Stored items:
-- Opening Marker --

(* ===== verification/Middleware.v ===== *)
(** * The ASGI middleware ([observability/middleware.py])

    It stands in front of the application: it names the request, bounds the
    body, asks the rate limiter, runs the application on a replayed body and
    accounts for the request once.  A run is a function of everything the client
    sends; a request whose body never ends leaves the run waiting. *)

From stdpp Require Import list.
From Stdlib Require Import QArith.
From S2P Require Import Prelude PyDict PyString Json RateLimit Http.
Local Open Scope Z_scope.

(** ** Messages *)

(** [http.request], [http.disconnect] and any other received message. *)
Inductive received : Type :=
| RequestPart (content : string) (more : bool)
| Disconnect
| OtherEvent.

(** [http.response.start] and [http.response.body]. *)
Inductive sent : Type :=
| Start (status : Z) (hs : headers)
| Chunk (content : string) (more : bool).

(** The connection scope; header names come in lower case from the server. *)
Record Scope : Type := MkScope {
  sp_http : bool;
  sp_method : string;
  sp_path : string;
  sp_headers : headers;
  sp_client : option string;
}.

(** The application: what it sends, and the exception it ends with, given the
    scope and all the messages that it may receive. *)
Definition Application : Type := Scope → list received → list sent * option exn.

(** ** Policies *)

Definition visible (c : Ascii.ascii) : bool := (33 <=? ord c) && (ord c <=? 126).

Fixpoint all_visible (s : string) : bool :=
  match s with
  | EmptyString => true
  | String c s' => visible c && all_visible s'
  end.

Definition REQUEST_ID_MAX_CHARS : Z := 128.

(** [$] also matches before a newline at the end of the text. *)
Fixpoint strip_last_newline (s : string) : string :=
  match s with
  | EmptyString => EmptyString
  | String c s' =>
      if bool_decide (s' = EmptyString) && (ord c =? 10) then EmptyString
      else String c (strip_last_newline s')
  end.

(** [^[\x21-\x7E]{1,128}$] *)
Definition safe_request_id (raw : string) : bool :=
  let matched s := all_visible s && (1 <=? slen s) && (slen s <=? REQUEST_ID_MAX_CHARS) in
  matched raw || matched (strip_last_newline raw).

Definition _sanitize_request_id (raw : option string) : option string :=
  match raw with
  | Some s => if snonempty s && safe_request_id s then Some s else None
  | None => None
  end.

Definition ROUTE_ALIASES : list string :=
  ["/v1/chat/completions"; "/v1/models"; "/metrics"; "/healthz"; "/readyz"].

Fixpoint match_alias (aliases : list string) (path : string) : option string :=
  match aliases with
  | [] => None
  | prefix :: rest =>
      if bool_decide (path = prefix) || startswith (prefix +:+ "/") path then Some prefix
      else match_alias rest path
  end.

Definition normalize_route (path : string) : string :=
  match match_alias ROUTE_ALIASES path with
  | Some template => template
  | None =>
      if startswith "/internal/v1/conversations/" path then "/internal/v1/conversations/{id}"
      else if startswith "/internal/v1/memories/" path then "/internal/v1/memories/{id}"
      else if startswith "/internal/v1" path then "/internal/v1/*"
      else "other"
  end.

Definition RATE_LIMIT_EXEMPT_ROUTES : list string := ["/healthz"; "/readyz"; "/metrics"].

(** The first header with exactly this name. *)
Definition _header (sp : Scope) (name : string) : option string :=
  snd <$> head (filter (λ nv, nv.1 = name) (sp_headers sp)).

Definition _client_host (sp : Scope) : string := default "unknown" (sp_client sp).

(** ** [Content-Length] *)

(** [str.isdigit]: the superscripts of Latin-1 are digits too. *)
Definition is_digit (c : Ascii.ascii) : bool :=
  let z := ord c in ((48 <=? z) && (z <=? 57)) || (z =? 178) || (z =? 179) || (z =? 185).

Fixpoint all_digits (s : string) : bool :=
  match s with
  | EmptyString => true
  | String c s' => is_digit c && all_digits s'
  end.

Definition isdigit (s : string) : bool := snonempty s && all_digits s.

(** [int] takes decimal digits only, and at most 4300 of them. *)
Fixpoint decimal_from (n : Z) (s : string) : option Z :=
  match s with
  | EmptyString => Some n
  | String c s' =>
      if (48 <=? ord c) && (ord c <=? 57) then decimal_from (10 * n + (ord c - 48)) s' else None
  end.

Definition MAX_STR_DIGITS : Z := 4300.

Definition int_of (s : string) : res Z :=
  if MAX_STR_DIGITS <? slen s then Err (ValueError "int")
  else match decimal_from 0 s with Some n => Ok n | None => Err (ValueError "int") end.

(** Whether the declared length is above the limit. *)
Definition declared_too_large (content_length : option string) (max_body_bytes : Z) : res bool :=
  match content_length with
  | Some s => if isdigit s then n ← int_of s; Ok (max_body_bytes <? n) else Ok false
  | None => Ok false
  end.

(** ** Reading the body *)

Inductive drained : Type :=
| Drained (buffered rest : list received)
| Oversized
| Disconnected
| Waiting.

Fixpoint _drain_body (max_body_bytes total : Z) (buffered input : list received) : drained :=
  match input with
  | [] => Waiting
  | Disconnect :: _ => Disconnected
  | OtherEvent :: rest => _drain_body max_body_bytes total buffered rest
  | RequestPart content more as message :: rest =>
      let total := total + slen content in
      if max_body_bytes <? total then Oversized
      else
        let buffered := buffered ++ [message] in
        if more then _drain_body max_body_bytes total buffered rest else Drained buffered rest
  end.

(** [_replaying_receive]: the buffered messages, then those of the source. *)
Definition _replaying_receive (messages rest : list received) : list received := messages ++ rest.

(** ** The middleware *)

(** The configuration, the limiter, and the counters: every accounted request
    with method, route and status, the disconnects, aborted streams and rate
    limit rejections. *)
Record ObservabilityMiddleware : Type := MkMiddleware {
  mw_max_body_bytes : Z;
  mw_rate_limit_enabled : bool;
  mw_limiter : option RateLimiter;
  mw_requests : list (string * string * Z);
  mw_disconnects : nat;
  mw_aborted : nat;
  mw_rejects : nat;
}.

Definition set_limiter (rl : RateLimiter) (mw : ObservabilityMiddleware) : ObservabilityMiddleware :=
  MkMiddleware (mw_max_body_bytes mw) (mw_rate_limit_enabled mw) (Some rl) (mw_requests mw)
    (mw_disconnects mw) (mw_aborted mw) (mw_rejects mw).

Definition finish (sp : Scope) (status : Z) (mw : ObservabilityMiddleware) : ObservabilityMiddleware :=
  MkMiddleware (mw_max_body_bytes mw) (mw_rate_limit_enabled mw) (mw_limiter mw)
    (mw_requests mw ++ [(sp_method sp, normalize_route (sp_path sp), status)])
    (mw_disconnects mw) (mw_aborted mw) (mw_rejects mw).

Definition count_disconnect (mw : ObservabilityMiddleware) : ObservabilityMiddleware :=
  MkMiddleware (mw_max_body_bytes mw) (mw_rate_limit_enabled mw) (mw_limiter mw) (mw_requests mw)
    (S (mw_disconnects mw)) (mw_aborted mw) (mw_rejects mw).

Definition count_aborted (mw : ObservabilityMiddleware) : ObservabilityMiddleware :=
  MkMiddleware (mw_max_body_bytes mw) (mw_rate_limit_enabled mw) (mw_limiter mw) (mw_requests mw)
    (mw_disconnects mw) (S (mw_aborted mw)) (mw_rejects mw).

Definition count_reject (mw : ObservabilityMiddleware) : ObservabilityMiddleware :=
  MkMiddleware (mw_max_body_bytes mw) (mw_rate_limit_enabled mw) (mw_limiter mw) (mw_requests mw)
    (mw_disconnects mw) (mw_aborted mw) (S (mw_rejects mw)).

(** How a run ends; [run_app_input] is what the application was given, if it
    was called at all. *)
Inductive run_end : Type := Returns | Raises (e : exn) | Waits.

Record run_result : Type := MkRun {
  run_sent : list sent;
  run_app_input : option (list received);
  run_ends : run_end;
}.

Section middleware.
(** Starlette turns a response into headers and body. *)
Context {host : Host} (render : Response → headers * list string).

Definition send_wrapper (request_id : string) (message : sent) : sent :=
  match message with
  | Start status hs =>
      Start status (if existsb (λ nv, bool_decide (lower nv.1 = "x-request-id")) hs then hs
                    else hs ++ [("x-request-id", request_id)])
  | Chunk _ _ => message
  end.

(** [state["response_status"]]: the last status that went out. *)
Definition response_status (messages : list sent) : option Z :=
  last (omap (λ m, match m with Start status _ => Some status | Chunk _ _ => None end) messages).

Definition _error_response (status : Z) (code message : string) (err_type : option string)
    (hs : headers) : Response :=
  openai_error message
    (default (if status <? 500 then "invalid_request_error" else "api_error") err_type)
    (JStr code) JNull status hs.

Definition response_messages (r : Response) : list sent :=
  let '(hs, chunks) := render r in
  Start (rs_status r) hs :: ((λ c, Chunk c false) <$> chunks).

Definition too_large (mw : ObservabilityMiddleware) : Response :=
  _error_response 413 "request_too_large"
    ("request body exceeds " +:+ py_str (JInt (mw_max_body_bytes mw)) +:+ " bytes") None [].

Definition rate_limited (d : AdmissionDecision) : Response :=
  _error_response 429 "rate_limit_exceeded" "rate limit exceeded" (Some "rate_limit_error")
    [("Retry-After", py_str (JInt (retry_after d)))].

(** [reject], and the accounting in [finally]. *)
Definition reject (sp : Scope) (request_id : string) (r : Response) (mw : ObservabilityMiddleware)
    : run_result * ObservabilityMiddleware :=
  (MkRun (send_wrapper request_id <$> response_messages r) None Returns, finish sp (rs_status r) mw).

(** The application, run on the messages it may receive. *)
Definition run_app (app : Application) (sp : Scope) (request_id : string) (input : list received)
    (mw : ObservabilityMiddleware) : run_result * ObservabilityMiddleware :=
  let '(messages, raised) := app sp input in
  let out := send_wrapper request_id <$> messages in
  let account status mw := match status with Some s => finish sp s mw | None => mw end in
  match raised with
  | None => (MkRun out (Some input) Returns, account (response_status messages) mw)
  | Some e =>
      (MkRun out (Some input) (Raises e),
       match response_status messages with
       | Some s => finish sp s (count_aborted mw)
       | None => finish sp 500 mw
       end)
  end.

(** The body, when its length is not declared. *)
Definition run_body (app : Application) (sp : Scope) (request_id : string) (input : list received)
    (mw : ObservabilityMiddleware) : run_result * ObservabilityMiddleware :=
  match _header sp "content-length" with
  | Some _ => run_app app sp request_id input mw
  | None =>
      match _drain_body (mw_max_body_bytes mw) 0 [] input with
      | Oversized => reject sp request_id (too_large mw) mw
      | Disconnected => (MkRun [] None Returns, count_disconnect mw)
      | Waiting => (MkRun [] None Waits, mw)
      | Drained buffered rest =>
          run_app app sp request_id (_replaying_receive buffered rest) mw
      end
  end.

-- Closing Marker --
-- Opening Marker --

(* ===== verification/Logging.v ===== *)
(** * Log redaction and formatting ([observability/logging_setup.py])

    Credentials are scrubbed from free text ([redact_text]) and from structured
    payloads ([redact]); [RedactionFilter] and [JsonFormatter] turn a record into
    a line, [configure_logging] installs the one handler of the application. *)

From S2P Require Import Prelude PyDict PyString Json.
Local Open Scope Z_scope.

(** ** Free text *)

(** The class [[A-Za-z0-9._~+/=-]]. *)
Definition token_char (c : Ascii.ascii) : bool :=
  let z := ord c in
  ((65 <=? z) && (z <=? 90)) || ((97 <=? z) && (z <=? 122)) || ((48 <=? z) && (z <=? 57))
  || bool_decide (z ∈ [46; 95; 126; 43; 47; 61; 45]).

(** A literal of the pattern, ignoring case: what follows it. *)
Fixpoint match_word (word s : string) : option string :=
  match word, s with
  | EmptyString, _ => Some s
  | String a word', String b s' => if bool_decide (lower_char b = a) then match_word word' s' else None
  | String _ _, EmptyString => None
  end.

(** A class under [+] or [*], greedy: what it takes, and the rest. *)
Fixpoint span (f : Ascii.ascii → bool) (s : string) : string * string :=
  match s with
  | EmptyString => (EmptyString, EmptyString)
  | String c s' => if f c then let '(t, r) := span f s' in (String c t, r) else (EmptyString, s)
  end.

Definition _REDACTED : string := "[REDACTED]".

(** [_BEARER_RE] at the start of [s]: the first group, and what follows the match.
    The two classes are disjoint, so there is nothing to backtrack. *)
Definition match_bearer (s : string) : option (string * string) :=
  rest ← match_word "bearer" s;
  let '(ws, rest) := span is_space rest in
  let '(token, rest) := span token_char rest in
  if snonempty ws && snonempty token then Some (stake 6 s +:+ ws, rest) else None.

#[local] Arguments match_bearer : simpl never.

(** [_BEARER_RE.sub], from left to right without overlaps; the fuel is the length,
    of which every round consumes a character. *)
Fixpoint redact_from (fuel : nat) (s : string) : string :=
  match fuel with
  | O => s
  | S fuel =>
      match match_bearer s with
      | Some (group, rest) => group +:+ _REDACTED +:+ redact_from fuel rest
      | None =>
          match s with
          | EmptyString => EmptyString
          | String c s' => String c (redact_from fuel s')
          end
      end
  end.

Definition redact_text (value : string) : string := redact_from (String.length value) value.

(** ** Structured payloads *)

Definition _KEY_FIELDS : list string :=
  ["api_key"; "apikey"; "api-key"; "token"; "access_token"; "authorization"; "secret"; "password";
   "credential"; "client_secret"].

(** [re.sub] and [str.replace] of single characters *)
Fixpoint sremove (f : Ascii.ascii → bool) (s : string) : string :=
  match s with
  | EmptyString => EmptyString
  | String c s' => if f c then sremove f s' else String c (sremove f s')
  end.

-- Closing Marker --

HOW TO COMPLETE THIS TASK:
The expected output is every line of the records in which the string "follows" appears.

YOUR RESPONSE:
(** A literal of the pattern, ignoring case: what follows it. *)
(** [_BEARER_RE] at the start of [s]: the first group, and what follows the match.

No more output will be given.